» Description of the task
Beneath this task are records; print exactly the stretch of them from the line with "res_subject := subject;" through the line with "ret (send_result to subject context n))", both ends included.

++++ Data for the task ++++

(** ** The declared tools *)

(** One property of a tool's input schema: its name and the default the
    schema declares for it, if any. *)
Record Property := {
  prop_name : pystr;
  prop_default : option value;
}.

(** A [types.Tool]: its name, the properties of its input schema and the
    names the schema requires. *)
Record Tool := {
  tool_name : pystr;
  tool_properties : list Property;
  tool_required : list pystr;
}.

(** [list_tools] (source lines 95-153), descriptions left out. *)
Definition list_tools : list Tool :=
  [ {| tool_name := lit "send_email_direct";
       tool_properties :=
         [ {| prop_name := lit "to"; prop_default := None |};
           {| prop_name := lit "subject"; prop_default := None |};
           {| prop_name := lit "html_content"; prop_default := None |};
           {| prop_name := lit "context"; prop_default := Some (VStr []) |} ];
       tool_required := [lit "to"; lit "subject"; lit "html_content"] |};
    {| tool_name := lit "send_email_from_artifact";
       tool_properties :=
         [ {| prop_name := lit "to"; prop_default := None |};
           {| prop_name := lit "artifact_id"; prop_default := None |} ];
       tool_required := [lit "to"; lit "artifact_id"] |} ].

(** The default a tool's schema declares for one of its properties. *)
Definition declared_default (tool property : pystr) : option value :=
  match List.find (fun t => bool_decide (tool_name t = tool)) list_tools with
  | None => None
  | Some t =>
      match List.find (fun p => bool_decide (prop_name p = property))
              (tool_properties t) with
      | None => None
      | Some p => prop_default p
      end
  end.

(** [try: body except Exception as e: handler(e)] for code that leaves the
    log alone. *)
Definition catch {A} (body : exn + A) (handler : exn -> exn + A) : exn + A :=
  match body with
  | inl e => handler e
  | inr a => inr a
  end.

Section Server.

(** [str(l)] for a list of strings [l], a built-in (it prints the [repr]
    of every item). *)
Variable str_list : list pystr -> pystr.

(** The mail server: what becomes of lines 58-71 of [send_email] for a
    message, given the messages handed over before it.  [None]: the
    message was transmitted; [Some m]: an exception was raised whose
    [str] is [m]. *)
Variable smtp : list email -> email -> option pystr.

(** [str(v)], as an f-string renders a value. *)
Definition py_str (v : value) : pystr :=
  match v with
  | VNone => lit "None"
  | VStr s => s
  | VList l => str_list l
  end.

(** [EmailOrchestrator.get_email_artifact] (source lines 41-52). *)
Definition get_email_artifact (self : EmailOrchestrator) (artifact_id : value)
  : exn + dict :=
  catch
    (match supabase self artifact_id with
     | DbFailure m => inl (LibraryError m)
     | DbRows data =>
         match data with
         | [] =>
             inl (ValueError (lit "Email artifact with ID " ++
                              py_str artifact_id ++ lit " not found"))
         | row :: _ => inr row
         end
     end)
    (fun e =>
       inl (ValueError (lit "Failed to retrieve email artifact: " ++ exn_str e))).

(** Lines 58-71 of [send_email]: the message goes to the mail server,
    which accepts it or raises. *)
Definition transmit (msg : email) : M unit :=
  fun log =>
    match smtp log msg with
    | Some m => (inl (LibraryError m), log ++ [msg])
    | None => (inr tt, log ++ [msg])
    end.

(** The dict of source lines 73-80, [n] being [len(html_content)]. *)
Definition send_result (to subject context : value) (n : nat) : SendResult :=
  {| res_success := true;
     res_message := lit "Email sent successfully";
     res_to := to;
     res_subject := subject;
     res_context := context;
     res_content_length := n |}.

(** The message of source lines 58-65. *)
Definition build_message (self : EmailOrchestrator)
    (to subject html_content : value) : email :=
  {| msg_subject := subject;
     msg_from := smtp_username self;
     msg_to := to;
     msg_html := html_content |}.

(** [EmailOrchestrator.send_email] (source lines 54-83). *)
Definition send_email (self : EmailOrchestrator)
    (to subject html_content context : value) : M SendResult :=
  try_except
    (let msg := build_message self to subject html_content in
     do _ <- transmit msg;
     do n <- lift (py_len html_content);
     ret (send_result to subject context n))
    (fun e => raise (ValueError (lit "Failed to send email: " ++ exn_str e))).

(** The message the loop of [send_email_from_artifact] sends to one
    recipient. *)
Definition message_to (self : EmailOrchestrator)
    (subject html_content to : value) : email :=
  build_message self to subject html_content.

(** The mail server accepts every message of [recipients], sent in turn
    on top of the log [log]. *)
Fixpoint all_accepted (self : EmailOrchestrator)
    (subject html_content : value)
    (log : list email) (recipients : list value) : bool :=
  match recipients with
  | [] => true
  | r :: rest =>
      let msg := message_to self subject html_content r in
      match smtp log msg with
      | None => all_accepted self subject html_content (log ++ [msg]) rest
      | Some _ => false
      end
  end.

(** The loop of source lines 198-200: [results] grows by one result per
    recipient, and the first send that raises ends the loop. *)
Fixpoint send_each (self : EmailOrchestrator)
    (subject html_content context : value)
    (recipients : list value) (results : list SendResult)
  : M (list SendResult) :=
  match recipients with
  | [] => ret results
  | recipient :: rest =>
      do result <- send_email self recipient subject html_content context;
      send_each self subject html_content context rest (results ++ [result])
  end.

(** [types.TextContent(type="text", text=t)]. *)
Definition text_content (t : pystr) : TextContent :=
  {| content_type := lit "text"; text := t |}.

(** The reply of [send_email_direct] (source lines 171-178). *)
Definition direct_reply (result : SendResult) : pystr :=
  check_mark ++ lit " Email sent successfully!" ++ nl ++
  lit "To: " ++ py_str (res_to result) ++ nl ++
  lit "Subject: " ++ py_str (res_subject result) ++ nl ++
  lit "Context: " ++ py_str (res_context result) ++ nl ++
  lit "Content length: " ++ str_nat (res_content_length result) ++
  lit " characters".

(** The reply for one recipient (source lines 205-213). *)
Definition single_reply (result : SendResult) (artifact_id : value)
    (artifact : dict) : pystr :=
  check_mark ++ lit " Email sent from artifact!" ++ nl ++
  lit "To: " ++ py_str (res_to result) ++ nl ++
  lit "Subject: " ++ py_str (res_subject result) ++ nl ++
  lit "Artifact ID: " ++ py_str artifact_id ++ nl ++
  lit "Artifact Title: " ++
    py_str (dict_get artifact (lit "title") (VStr (lit "Unknown"))) ++ nl ++
  lit "Content length: " ++ str_nat (res_content_length result) ++
  lit " characters".

(** The reply for several recipients (source lines 216-224). *)
Definition aggregate_reply (count : nat) (recipient_list : pystr)
    (first : SendResult) (artifact_id : value) (artifact : dict) : pystr :=
  check_mark ++ lit " Email sent from artifact to " ++ str_nat count ++
    lit " recipients!" ++ nl ++
  lit "To: " ++ recipient_list ++ nl ++
  lit "Subject: " ++ py_str (res_subject first) ++ nl ++
  lit "Artifact ID: " ++ py_str artifact_id ++ nl ++
  lit "Artifact Title: " ++
    py_str (dict_get artifact (lit "title") (VStr (lit "Unknown"))) ++ nl ++
  lit "Content length: " ++ str_nat (res_content_length first) ++
  lit " characters".

(** The [try] block of [call_tool] (source lines 163-227). *)
Definition call_tool_body (self : EmailOrchestrator) (name : pystr)
    (arguments : dict) : M (list TextContent) :=
  if decide (name = lit "send_email_direct") then
    do to <- lift (subscript arguments (lit "to"));
    do subject <- lift (subscript arguments (lit "subject"));
    do html_content <- lift (subscript arguments (lit "html_content"));
    let context := dict_get arguments (lit "context") (VStr (lit "Direct email")) in
    do result <- send_email self to subject html_content context;
    ret [text_content (direct_reply result)]
  else if decide (name = lit "send_email_from_artifact") then
    do to <- lift (subscript arguments (lit "to"));
    do artifact_id <- lift (subscript arguments (lit "artifact_id"));
    do artifact <- lift (get_email_artifact self artifact_id);
    let subject := dict_get artifact (lit "title") (VStr []) in
    let html_content := dict_get artifact (lit "html_template") (VStr []) in
    if negb (truthy subject) || negb (truthy html_content) then
      raise (ValueError
               (lit "Email artifact missing required fields: title or html_template"))
    else
      let recipients := recipients_of to in
      do results <-
        send_each self subject html_content
          (VStr (lit "Email from artifact " ++ py_str artifact_id))
          recipients [];
      if decide (length recipients = 1) then
        do result <- lift (first_item results);
        ret [text_content (single_reply result artifact_id artifact)]
      else
        do recipient_list <- lift (join_values (lit ", ") (res_to <$> results));
        do first <- lift (first_item results);
        ret [text_content
               (aggregate_reply (length recipients) recipient_list first
                  artifact_id artifact)]
  else
    raise (ValueError (lit "Unknown tool: " ++ name)).

(** The reply of the [except] clause (source lines 230-233). *)
Definition error_reply (e : exn) : TextContent :=
  text_content (cross_mark ++ lit " Error: " ++ exn_str e).

(** [call_tool] (source lines 157-233): the body, with every exception
    turned into an error reply. *)
Definition call_tool (self : EmailOrchestrator) (name : pystr)
    (arguments : dict) : M (list TextContent) :=
  try_except
    (call_tool_body self name arguments)
    (fun e => ret [error_reply e]).

End Server.

(** ** Sample collaborators

    Concrete environments on which the theorems below are instantiated. *)

(** [str(l)] for strings free of quotes, backslashes and control
    characters: the items between single quotes, in brackets. *)
Definition plain_str_list (l : list pystr) : pystr :=
  lit "[" ++ join (lit ", ") ((fun s => lit "'" ++ s ++ lit "'") <$> l) ++ lit "]".

(** A mail server that accepts every message. *)
Definition accept_all : list email -> email -> option pystr :=
  fun _ _ => None.

(** A mail server that refuses its [k]-th message (counted from 0) and
    accepts the others. *)
Definition refuse_nth (k : nat) (m : pystr) : list email -> email -> option pystr :=
  fun log _ => if decide (length log = k) then Some m else None.

Definition welcome : dict :=
  <[lit "title" := VStr (lit "Welcome")]>
    (<[lit "html_template" := VStr (lit "<p>hi</p>")]> ∅).

Definition untitled : dict :=
  <[lit "title" := VStr []]>
    (<[lit "html_template" := VStr (lit "<p>hi</p>")]> ∅).

(** A datastore with artifact 123 (complete), artifact 124 (empty title),
    an id on which the query fails, and nothing else. *)
Definition sample_store : Client :=
  fun id =>
    if decide (id = VStr (lit "123")) then DbRows [welcome]
    else if decide (id = VStr (lit "124")) then DbRows [untitled]
    else if decide (id = VStr (lit "down")) then DbFailure (lit "connection refused")
    else DbRows [].

Definition sample_orchestrator : EmailOrchestrator :=
  {| smtp_server := lit "smtp.gmail.com";
     smtp_port := 587;
     smtp_username := lit "sender@x.com";
     smtp_password := lit "secret";
     supabase_url := lit "https://db.example";
     supabase_key := lit "key";
     supabase := sample_store |}.

Definition alice : pystr := lit "a@x.com".

Definition bob : pystr := lit "b@x.com".

(** The arguments of [send_email_from_artifact]. *)
Definition artifact_args (to artifact_id : value) : dict :=
  <[lit "to" := to]> (<[lit "artifact_id" := artifact_id]> ∅).

(** The arguments of [send_email_direct], without a context. *)
Definition direct_args (to subject html_content : value) : dict :=
  <[lit "to" := to]>
    (<[lit "subject" := subject]> (<[lit "html_content" := html_content]> ∅)).

Fixpoint digits_value (acc : Z) (s : pystr) : option Z :=
  match s with
  | [] => Some acc
  | c :: rest =>
      if ((48 <=? c) && (c <=? 57))%N
      then digits_value (10 * acc + Z.of_N (c - 48)) rest
      else None
  end.

(** [int(s)] on the strings made of ASCII digits, and the [ValueError] of
    [int] on the others (signs, spaces and underscores are left out of the
    sample). *)
Definition decimal_int (s : pystr) : exn + Z :=
  match s, digits_value 0 s with
  | _ :: _, Some z => inr z
  | _, _ =>
      inl (ValueError
             (lit "invalid literal for int() with base 10: '" ++ s ++ lit "'"))
  end.

(** A datastore library that hands out the sample store. *)
Definition sample_create_client : pystr -> pystr -> exn + Client :=
  fun _ _ => inr sample_store.

(** An environment with the four required variables and nothing else. *)
Definition sample_env : gmap pystr pystr :=
  <[lit "SMTP_USERNAME" := lit "sender@x.com"]>
    (<[lit "SMTP_PASSWORD" := lit "secret"]>
       (<[lit "SUPABASE_URL" := lit "https://db.example"]>
          (<[lit "SUPABASE_KEY" := lit "key"]> ∅))).

Definition carol : pystr := lit "c@x.com".


(** The orchestrator [self] with another datastore client. *)
Definition with_supabase (self : EmailOrchestrator) (client : Client)
  : EmailOrchestrator :=
  {| smtp_server := smtp_server self;
     smtp_port := smtp_port self;
     smtp_username := smtp_username self;
     smtp_password := smtp_password self;
     supabase_url := supabase_url self;
     supabase_key := supabase_key self;
     supabase := client |}.

Arguments lit : simpl never.
Opaque lit.

(** * Facts about the embedding *)

(** ** Strings and values *)

Lemma artifact_is_not_direct :
  lit "send_email_from_artifact" <> lit "send_email_direct".
Proof. intros E. vm_compute in E. discriminate E. Qed.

++++

» Finished task
     res_subject := subject;
     res_context := context;
     res_content_length := n |}.

(** The message of source lines 58-65. *)
Definition build_message (self : EmailOrchestrator)
    (to subject html_content : value) : email :=
  {| msg_subject := subject;
     msg_from := smtp_username self;
     msg_to := to;
     msg_html := html_content |}.

(** [EmailOrchestrator.send_email] (source lines 54-83). *)
Definition send_email (self : EmailOrchestrator)
    (to subject html_content context : value) : M SendResult :=
  try_except
    (let msg := build_message self to subject html_content in
     do _ <- transmit msg;
     do n <- lift (py_len html_content);
     ret (send_result to subject context n))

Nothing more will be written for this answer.